The Department generally investigates complaints phoned in by employees about minimum wage or overtime violations. Most employers know that in terms of minimum wage, you have to be sure you’re paying the applicable minimum wage. The primary concern for the Department of Labor is the alleged failure to pay overtime when it’s due. The new labor secretary announced when she was confirmed that she wanted to increase the investigative force because the allegation has been that the overtime law hasn’t been enforced as rigorously as it should be.
How have plaintiffs filing court actions affected this situation?
The development of concern for employers hasn’t been just from what is coming from the Department of Labor’s Wage and Hour Division. We’ve seen over the last 10 years a two or threefold increase in the number of court cases that are being filed. So we’ve actually seen the most activity not coming from Department of Labor but from individuals or groups of employees who can file their own lawsuits private actions, as we call them under the wage and hour law. The number of these private lawsuits has really exploded even before the news came that the administration would be ramping up its own investigative force. That has been the biggest change in the last 10 years the increase in employee litigation.
So you have the Department of Labor ramping up its investigative powers. At the same time, employers are seeing and have seen that employees and their lawyers have been coming at them in court for some time. So you have a two-pronged approach to the whole assault on employers under the federal wage and hour law.
What is the major concern for employers under the federal wage and hour law?

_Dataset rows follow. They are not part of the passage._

(** The documents change by at most one new row under the next id, or by
    the removal of one row that has an owner. *)
Lemma serve_documents e r s :
  let s' := (serve e r s).2 in
  (documents s' = documents s ∧ next_document_id s' = next_document_id s)
  ∨ (∃ row, documents s' = <[next_document_id s := row]> (documents s)
            ∧ next_document_id s' = next_document_id s + 1)
  ∨ (∃ id doc owner,
       documents s !! id = Some doc ∧ user_id doc = Some owner
       ∧ documents s' = delete id (documents s)
       ∧ next_document_id s' = next_document_id s).
Proof.
  unfold serve. destruct r as [|name email password|email password
    |header part name type date|header|header id|q type date]; simpl.
  - rewrite health_run. auto.
  - rewrite signup_run. cbv zeta.
    destruct (_ || _); [by auto|]. destruct (negb _); [by auto|].
    destruct (email_registered _ _); simpl; auto.
  - destruct (login_total e email password s) as [response ->]. auto.
  - unfold upload_route.
    destruct (authMiddleware_total e header s) as [[rejection|user] Hauth].
    + rewrite (authenticated_rejected _ _ _ _ _ Hauth). auto.
    + rewrite (authenticated_accepted _ _ _ _ _ Hauth), upload_steps_run.
      cbv zeta. destruct part as [file|]; [|by auto].
      destruct (disk_write_fails e); [by auto|].
      destruct (db_ready e s);
        [destruct (users s !! jwt_id user)|]; simpl; eauto.
  - destruct (authMiddleware_total e header s) as [[rejection|user] Hauth].
    + rewrite (authenticated_rejected _ _ _ _ _ Hauth). auto.
    + rewrite (authenticated_accepted _ _ _ _ _ Hauth).
      destruct (mydocs_total e user s) as [response ->]. auto.
  - destruct (authMiddleware_total e header s) as [[rejection|user] Hauth].
    + rewrite (authenticated_rejected _ _ _ _ _ Hauth). auto.
    + rewrite (authenticated_accepted _ _ _ _ _ Hauth).
      destruct (db_ready e s) eqn:Hr.
      * rewrite delete_doc_run by done.
        destruct (documents s !! id) as [doc|] eqn:Hdoc; [|auto].
        case_bool_decide as Hown; [auto|]. simpl.
        right. right. eauto 10.
      * rewrite delete_doc_not_ready by done. auto.
  - destruct (search_total e q type date s) as [response ->]. auto.
Qed.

The No. 1 issue employers face is the misclassification of employees as being exempt from the obligation to be paid overtime. That problem is exacerbated by the fact that the regulations are very vague and difficult to apply. There is a tremendous amount of liability involved when an employee should have been paid overtime and wasn’t.
Another problem area is the allegation that non-exempt employees haven’t gotten an uninterrupted meal period. We’ve seen a lot of those kinds of cases, especially with attorneys attempting to solicit employees to see if they have ever had their meal interrupted to do work and asking how often that happens. Those kinds of cases have increased significantly in the last six months.

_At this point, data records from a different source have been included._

(** [deque(maxlen=n).append(x)]: the leftmost item is dropped when the
    deque is full; a deque of capacity zero stays empty. *)
Definition deque_append {A} (maxlen : nat) (d : list A) (x : A) : list A :=
  if (maxlen =? 0)%nat then d
  else if (List.length d <? maxlen)%nat then (d ++ [x])%list
  else (tl d ++ [x])%list.

End Py.

Import Py.
Local Open Scope py_scope.

(** ** Configuration (the [Config] dataclass of crypto_com_momo_bot.py) *)

Module Config.

Record t : Type := mk {
  execution_mode : string;
  large_order_threshold_usdt : Q;
  throttle_window : nat;
  throttle_threshold_pct : Q;
  daily_drawdown_pct : Q;
  total_budget_usdt : Q;
  risk_per_trade_pct : Q;
  stop_loss_pct : Q;
  take_profit_pct : Q;
  ema_len : nat;
  zscore_len : nat;
  zscore_entry : Q;
  rsi_oversold : Q;
  rsi_overbought : Q;
  symbol_ccxt : string;
  cooldown_sec : Q
}.

(** The defaults of the dataclass. *)
Definition default : t := {|
  execution_mode := "auto";
  large_order_threshold_usdt := 500;
  throttle_window := 20;
  throttle_threshold_pct := 40 # 100;
  daily_drawdown_pct := 2 # 100;
  total_budget_usdt := 1000;
  risk_per_trade_pct := 1 # 100;
  stop_loss_pct := 4 # 1000;
  take_profit_pct := 1 # 100;
  ema_len := 12;
  zscore_len := 20;
  zscore_entry := 4 # 10;
  rsi_oversold := 45;
  rsi_overbought := 55;
  symbol_ccxt := "BTC/USDT";
  cooldown_sec := 10
|}.

End Config.

(** ** Signals, positions and trade records *)

(** A signal dict [{"action": ..., "price": ..., "reason": ...}]; the last
  two keys may be missing. *)
Record Signal : Type := mkSignal {
action : string;
price : option Q;
reason : option string
}.

(** What the callers hand over as [signal]: the replay driver passes a
  signal dict, the live router passes the boolean that
  [on_tick_update] returned. *)
Inductive SignalArg : Type :=
| SigBool (b : bool)
| SigDict (s : Signal).

(** The position dict [{"side": ..., "qty": ..., "entry": ...}]. *)
Record Position : Type := mkPosition {
side : string;
qty : Q;
entry : Q
}.

(** One call of the injected [log_trade] function. *)
Record TradeRecord : Type := mkTrade {
tr_symbol : string;
tr_action : string;
tr_side : string;
tr_price : Q;
tr_qty : Q;
tr_reason : string;
tr_pnl : option Q
}.

(** [logging.getLogger(name)]. *)
Inductive Logger : Type := getLogger (name : string).

(** ** The sentiment collaborator (trading/ai_analyzer.py) *)

Module AI_Analyzer.

Record t : Type := mk { sentiment : string }.

Definition get_current_sentiment (self : t) : string := sentiment self.

End AI_Analyzer.

(** ** The risk gate (trading/risk_manager.py) *)

Module RiskManager.

Record t : Type := mk {
  cfg : Config.t;
  starting_budget : Q;
  trading_paused_drawdown : bool;
  trade_history : list Z;
  trading_paused_throttle : bool;
  log : option Logger
}.

Definition set_trading_paused_drawdown (b : bool) (self : t) : t :=
  mk (cfg self) (starting_budget self) b (trade_history self)
     (trading_paused_throttle self) (log self).

Definition set_trading_paused_throttle (b : bool) (self : t) : t :=
  mk (cfg self) (starting_budget self) (trading_paused_drawdown self)
     (trade_history self) b (log self).

Definition set_trade_history (h : list Z) (self : t) : t :=
  mk (cfg self) (starting_budget self) (trading_paused_drawdown self)
     h (trading_paused_throttle self) (log self).

(** [__init__]: the attributes bound are [cfg], [ai_analyzer],
    [starting_budget], the two pause flags and the outcome deque.  No
    statement binds [log]. *)
Definition __init__ (c : Config.t) : t := {|
  cfg := c;
  starting_budget := Config.total_budget_usdt c;
  trading_paused_drawdown := false;
  trade_history := [];
  trading_paused_throttle := false;
  log := None
|}.

(** [self.log]: the attribute lookup in front of every logging call. *)
Definition getattr_log : M t Logger :=
  self <- get ;;
  match log self with
  | Some l => ret l
  | None => raise AttributeError
  end.

(** [signal.get('action')]. *)
Definition signal_get_action (signal : SignalArg) : M t string :=
  match signal with
  | SigDict s => ret (action s)
  | SigBool _ => raise AttributeError
  end.

(** [sum(self.trade_history) / len(self.trade_history)]. *)
Definition win_rate_of (h : list Z) : M t Q :=
  truediv (inject_Z (fold_right Z.add 0%Z h)) (inject_Z (Z.of_nat (List.length h))).

(** [approve_trade(signal, current_budget)]; [ai] is the analyzer object
    the manager holds a reference to, as it is at the time of the call. *)
Definition approve_trade (ai : AI_Analyzer.t) (signal : SignalArg)
    (current_budget : Q) : M t bool :=
  let current_sentiment := AI_Analyzer.get_current_sentiment ai in
  _ <- getattr_log ;;
  act <- signal_get_action signal ;;
  if (act =? "enter_long")%string && (current_sentiment =? "Bearish")%string
  then ret false
  else
    self <- get ;;
    drawdown_pct <- truediv (current_budget - starting_budget self)
                            (starting_budget self) ;;
    if Qltb drawdown_pct (- Config.daily_drawdown_pct (cfg self))
    then modify (set_trading_paused_drawdown true) ;;; ret false
    else if trading_paused_throttle self then ret false
    else if (List.length (trade_history self) =? Config.throttle_window (cfg self))%nat
    then
      win_rate <- win_rate_of (trade_history self) ;;
      if Qltb win_rate (Config.throttle_threshold_pct (cfg self))
      then modify (set_trading_paused_throttle true) ;;; ret false
      else ret true
    else ret true.

(** [update_trade_history(pnl)]. *)
Definition update_trade_history (pnl : Q) : M t unit :=
  modify (fun self =>
    set_trade_history
      (deque_append (Config.throttle_window (cfg self)) (trade_history self)
                    (if Qgtb pnl 0 then 1%Z else 0%Z)) self) ;;;
  self <- get ;;
  if trading_paused_throttle self then
    win_rate <- win_rate_of (trade_history self) ;;
    if Qgeb win_rate (Config.throttle_threshold_pct (cfg self))
    then modify (set_trading_paused_throttle false)
    else ret tt
  else ret tt.

(** The operations a session performs on the manager. *)
Inductive op : Type :=
| OpApprove (ai : AI_Analyzer.t) (signal : SignalArg) (current_budget : Q)
| OpUpdate (pnl : Q).

Definition run_op (o : op) (self : t) : t :=
  match o with
  | OpApprove ai s b => fst (approve_trade ai s b self)
  | OpUpdate pnl => fst (update_trade_history pnl self)
  end.

Definition run_ops (os : list op) (self : t) : t :=
  fold_left (fun s o => run_op o s) os self.

End RiskManager.

(** ** The scalping strategy (strategies/scalping_strategy.py) *)

Module ScalpingStrategy.

(** A row of the [candles] frame; [current_candle] is a dict of the same
    five keys. *)
Record Candle : Type := mkCandle {
  open : Q;
  high : Q;
  low : Q;
  close : Q;
  volume : Q
}.

(** [pos] is not bound by [__init__]: the execution engine binds it on the
    first entry.  [None] is the absent attribute, [Some None] is
    [pos = None]. *)
Record t : Type := mk {
  cfg : Config.t;
  candles : list (Z * Candle);
  current_candle : option Candle;
  last_candle_timestamp : option Z;
  latest_bid : option Q;
  latest_ask : option Q;
  pos : option (option Position)
}.

Definition __init__ (c : Config.t) : t := {|
  cfg := c;
  candles := [];
  current_candle := None;
  last_candle_timestamp := None;
  latest_bid := None;
  latest_ask := None;
  pos := None
|}.

Definition set_candles (cs : list (Z * Candle)) (self : t) : t :=
  mk (cfg self) cs (current_candle self) (last_candle_timestamp self)
     (latest_bid self) (latest_ask self) (pos self).
Definition set_current_candle (c : option Candle) (self : t) : t :=
  mk (cfg self) (candles self) c (last_candle_timestamp self)
     (latest_bid self) (latest_ask self) (pos self).
Definition set_last_candle_timestamp (ts : option Z) (self : t) : t :=
  mk (cfg self) (candles self) (current_candle self) ts
     (latest_bid self) (latest_ask self) (pos self).
Definition set_latest_bid (b : option Q) (self : t) : t :=
  mk (cfg self) (candles self) (current_candle self) (last_candle_timestamp self)
     b (latest_ask self) (pos self).
Definition set_latest_ask (a : option Q) (self : t) : t :=
  mk (cfg self) (candles self) (current_candle self) (last_candle_timestamp self)
     (latest_bid self) a (pos self).
Definition set_pos (p : option (option Position)) (self : t) : t :=
  mk (cfg self) (candles self) (current_candle self) (last_candle_timestamp self)
     (latest_bid self) (latest_ask self) p.

(** [timestamp.floor('1min')] on milliseconds. *)
Definition floor_1min (ms : Z) : Z := (60000 * (ms / 60000))%Z.

(** [frame.loc[ts] = row]: the row with that label is replaced, a new
    label is appended. *)
Fixpoint loc_assign (ts : Z) (row : Candle) (cs : list (Z * Candle)) : list (Z * Candle) :=
  match cs with
  | [] => [(ts, row)]
  | (ts', r) :: cs' =>
      if (ts' =? ts)%Z then (ts, row) :: cs' else (ts', r) :: loc_assign ts row cs'
  end.

(** [on_tick_update(tick_data)].  Past the guard the model follows a
    price that is a number and a pandas timestamp.  The source does not
    look at the type of the price and would store a value of another type
    in the candle as it is; a candle of numbers cannot hold it, the model
    ends such a call with [TypeError], and the properties of the candle
    builder are stated for prices that are numbers.  The two attributes [last_candle_timestamp] and
    [current_candle] are bound together, so the branch with the first bound
    and the second [None] is not reached; it is reported as [ValueError]. *)
Definition on_tick_update (tick_data : dict) : M t bool :=
  let price := dict_get "price" tick_data in
  let timestamp := dict_get "timestamp" tick_data in
  match price, timestamp with
  | PNone, _ => ret false
  | _, PNone => ret false
  | _, _ =>
    ts <- match timestamp with PTime ms => ret ms | _ => raise AttributeError end ;;
    px <- match price with PNum q => ret q | _ => raise TypeError end ;;
    let current_candle_ts := floor_1min ts in
    self <- get ;;
    candle_finalized <-
      match last_candle_timestamp self with
      | Some last =>
          if (last <? current_candle_ts)%Z then
            match current_candle self with
            | Some c =>
                modify (fun s => set_candles (loc_assign last c (candles s)) s) ;;;
                modify (fun s => if (100 <? List.length (candles s))%nat
                                 then set_candles (tl (candles s)) s else s) ;;;
                modify (set_current_candle None) ;;;
                ret true
            | None => raise ValueError
            end
          else ret false
      | None => ret false
      end ;;
    self <- get ;;
    match current_candle self with
    | None =>
        modify (set_current_candle (Some (mkCandle px px px px 0))) ;;;
        modify (set_last_candle_timestamp (Some current_candle_ts))
    | Some _ => ret tt
    end ;;;
    modify (fun s =>
      match current_candle s with
      | Some c =>
          set_current_candle
            (Some (mkCandle (open c) (py_max (high c) px) (py_min (low c) px) px (volume c))) s
      | None => s
      end) ;;;
    ret candle_finalized
  end.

If employees are provided with a 30-minute unpaid lunch, the reason it is a problem is because that is excluded from their work hours for calculating any overtime. If they work during that time period, it has to be included in the hours of work. If it happens every day, you’re talking about an overtime problem. That’s why it has to be carefully monitored. With hundreds of employees, it can really pile up.

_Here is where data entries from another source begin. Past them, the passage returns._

(** * Query symbols of the metrics dashboard

    A verification of [static/app/components/metrics/querySymbol.tsx]:
    the function [getQuerySymbol], which names the queries of a widget
    a, b, ..., z, aa, ab, ... and the component [QuerySymbol] that
    renders such a name.

    Numbers.  The source computes on JavaScript numbers, which are
    doubles.  Every property below is about integer indices, and an
    integer-valued number is embedded as a [Z].  The remainder [%]
    takes the sign of the dividend and is exact on doubles ([Z.rem]);
    a remainder [-0] (a negative multiple of 26) reads the property
    ["0"] of the string, as [0] does.  The quotient and the difference
    are embedded twice:
    - [getQuerySymbol] computes [Math.floor (i / 26) - 1] as on the
      integers, with the floored quotient [Z.div];
    - [Binary64.getQuerySymbol] computes it as the engine does: the
      quotient is rounded to a double before it is floored, and so is
      the difference.
    The two agree on the safe integers that are not negative (below
    [2^53]), see [binary64_loop_safe]: there the rounded quotient is
    within 1/32 of the real one, whose fractional part is 0 or at
    least 1/26.  They agree on the negative indices as well, see
    [binary64_below_26].  They differ on larger doubles, at
    [26 * 2^50 + 24] for one, and what is said of large indices is
    said of [Binary64.getQuerySymbol].

    Strings.  A JavaScript string of ASCII characters is a [string];
    indexing one yields a one-character string or [undefined], and [+]
    with a string on the right converts its left operand to a string. *)

From Stdlib Require Import List.
From Stdlib Require Import ZArith Bool Ascii String Lia SpecFloat.
Import ListNotations.

Local Open Scope string_scope.
Local Open Scope Z_scope.

(** ** A fragment of JavaScript values *)

Module Js.

(** The values the loop body builds: a string, or [undefined] when a
    string is indexed out of range. *)
Inductive value : Type :=
| Str (s : string)
| Undefined.

(** [s[k]] for a string [s] and an integer [k]. *)
Definition index (s : string) (k : Z) : value :=
  if k <? 0 then Undefined
  else match String.get (Z.to_nat k) s with
       | Some c => Str (String c EmptyString)
       | None => Undefined
       end.

(** [ToString] on these values. *)
Definition to_string (v : value) : string :=
  match v with
  | Str s => s
  | Undefined => "undefined"
  end.

(** [v + s] where [s] is a string: string concatenation. *)
Definition add (v : value) (s : string) : string :=
  to_string v ++ s.

(** [s.length] *)
Definition length (s : string) : Z := Z.of_nat (String.length s).

(** [a % b] on integers. *)
Definition rem (a b : Z) : Z := Z.rem a b.

(** [Math.floor (a / b)] on integers, [b] positive, the quotient taken
    exactly.  The engine rounds the quotient to a double first: see
    [Binary64.floor_div], which is this one on the safe integers. *)
Definition floor_div (a b : Z) : Z := a / b.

How can employers reduce the risk of employee misclassification?
Employers must be constantly evaluating their job classifications to make sure their people are properly classified as exempt if that is the position they are taking. It is much easier to address this long before either private litigation or the Department of Labor investigation begins. A little preventative practice goes a long way.
What steps can employers take to reduce their legal risks in this other area involving meal periods?
A lot of it has to do with the method of timekeeping many employers use, which is a computerized system that automatically deducts every day for an employee taking his or her 30-minute meal period, but it puts a premium on employers making sure that if employees haven’t gotten that uninterrupted unpaid meal, then those employees must be paid for that time.
So employers should make sure their supervisors are aware when employees do or don’t take the lunches they are supposed to be taking, and make sure that is accurately recorded. Employers should also make sure they clarify their record-keeping practices so employees understand that if they don’t get their meal, that they should report that. That’s the best you can do but accurate record-keeping is ultimately the employer’s responsibility, under the federal wage and hour law.